> What you have to do
In the data below, find the line that contains "if_Limit := 500" and the line that contains "VString (ga_severity g));". Copy both, plus every line between them, exactly.

> Records for the exercise

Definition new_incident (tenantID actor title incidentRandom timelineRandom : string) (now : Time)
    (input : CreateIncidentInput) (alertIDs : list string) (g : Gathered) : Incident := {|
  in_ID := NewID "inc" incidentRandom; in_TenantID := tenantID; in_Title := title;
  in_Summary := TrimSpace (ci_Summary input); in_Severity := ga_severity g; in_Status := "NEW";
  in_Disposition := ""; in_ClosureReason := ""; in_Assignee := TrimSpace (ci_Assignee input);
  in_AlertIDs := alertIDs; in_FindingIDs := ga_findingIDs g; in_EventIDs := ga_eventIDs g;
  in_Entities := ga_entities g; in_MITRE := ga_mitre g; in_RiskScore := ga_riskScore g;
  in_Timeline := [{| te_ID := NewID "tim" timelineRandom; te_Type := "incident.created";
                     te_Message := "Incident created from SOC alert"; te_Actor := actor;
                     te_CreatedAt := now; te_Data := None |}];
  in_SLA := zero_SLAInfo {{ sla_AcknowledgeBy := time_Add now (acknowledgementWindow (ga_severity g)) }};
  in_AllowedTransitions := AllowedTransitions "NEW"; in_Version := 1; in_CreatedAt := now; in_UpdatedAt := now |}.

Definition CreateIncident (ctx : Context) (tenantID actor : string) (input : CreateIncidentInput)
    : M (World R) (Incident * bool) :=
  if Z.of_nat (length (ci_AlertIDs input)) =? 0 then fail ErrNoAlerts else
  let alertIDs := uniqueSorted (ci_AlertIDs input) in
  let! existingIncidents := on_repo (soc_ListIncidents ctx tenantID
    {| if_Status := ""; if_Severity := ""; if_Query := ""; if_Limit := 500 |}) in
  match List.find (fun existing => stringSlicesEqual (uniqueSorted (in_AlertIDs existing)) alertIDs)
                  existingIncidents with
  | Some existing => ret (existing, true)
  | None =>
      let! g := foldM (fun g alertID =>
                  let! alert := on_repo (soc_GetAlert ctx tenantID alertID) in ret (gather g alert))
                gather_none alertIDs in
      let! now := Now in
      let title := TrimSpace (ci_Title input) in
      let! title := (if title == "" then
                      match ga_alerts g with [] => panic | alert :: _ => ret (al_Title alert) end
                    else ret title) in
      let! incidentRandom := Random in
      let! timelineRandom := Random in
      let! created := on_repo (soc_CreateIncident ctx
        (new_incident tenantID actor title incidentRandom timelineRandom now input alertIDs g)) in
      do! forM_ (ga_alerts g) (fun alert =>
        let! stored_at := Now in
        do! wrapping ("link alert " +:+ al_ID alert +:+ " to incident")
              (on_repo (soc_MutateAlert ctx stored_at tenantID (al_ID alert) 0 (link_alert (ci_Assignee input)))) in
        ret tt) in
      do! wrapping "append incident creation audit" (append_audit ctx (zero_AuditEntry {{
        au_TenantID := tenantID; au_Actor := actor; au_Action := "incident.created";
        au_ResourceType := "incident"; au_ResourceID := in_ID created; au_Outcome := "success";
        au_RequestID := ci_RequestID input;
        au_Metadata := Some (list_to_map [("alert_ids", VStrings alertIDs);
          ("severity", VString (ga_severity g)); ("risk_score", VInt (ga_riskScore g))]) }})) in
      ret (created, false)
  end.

> Response to this exercise
    {| if_Status := ""; if_Severity := ""; if_Query := ""; if_Limit := 500 |}) in
  match List.find (fun existing => stringSlicesEqual (uniqueSorted (in_AlertIDs existing)) alertIDs)
                  existingIncidents with
  | Some existing => ret (existing, true)
  | None =>
      let! g := foldM (fun g alertID =>
                  let! alert := on_repo (soc_GetAlert ctx tenantID alertID) in ret (gather g alert))
                gather_none alertIDs in
      let! now := Now in
      let title := TrimSpace (ci_Title input) in
      let! title := (if title == "" then
                      match ga_alerts g with [] => panic | alert :: _ => ret (al_Title alert) end
                    else ret title) in
      let! incidentRandom := Random in
      let! timelineRandom := Random in
      let! created := on_repo (soc_CreateIncident ctx
        (new_incident tenantID actor title incidentRandom timelineRandom now input alertIDs g)) in
      do! forM_ (ga_alerts g) (fun alert =>
        let! stored_at := Now in
        do! wrapping ("link alert " +:+ al_ID alert +:+ " to incident")
              (on_repo (soc_MutateAlert ctx stored_at tenantID (al_ID alert) 0 (link_alert (ci_Assignee input)))) in
        ret tt) in
      do! wrapping "append incident creation audit" (append_audit ctx (zero_AuditEntry {{
        au_TenantID := tenantID; au_Actor := actor; au_Action := "incident.created";
        au_ResourceType := "incident"; au_ResourceID := in_ID created; au_Outcome := "success";
        au_RequestID := ci_RequestID input;
        au_Metadata := Some (list_to_map [("alert_ids", VStrings alertIDs);
          ("severity", VString (ga_severity g)); ("risk_score", VInt (ga_riskScore g))]) }})) in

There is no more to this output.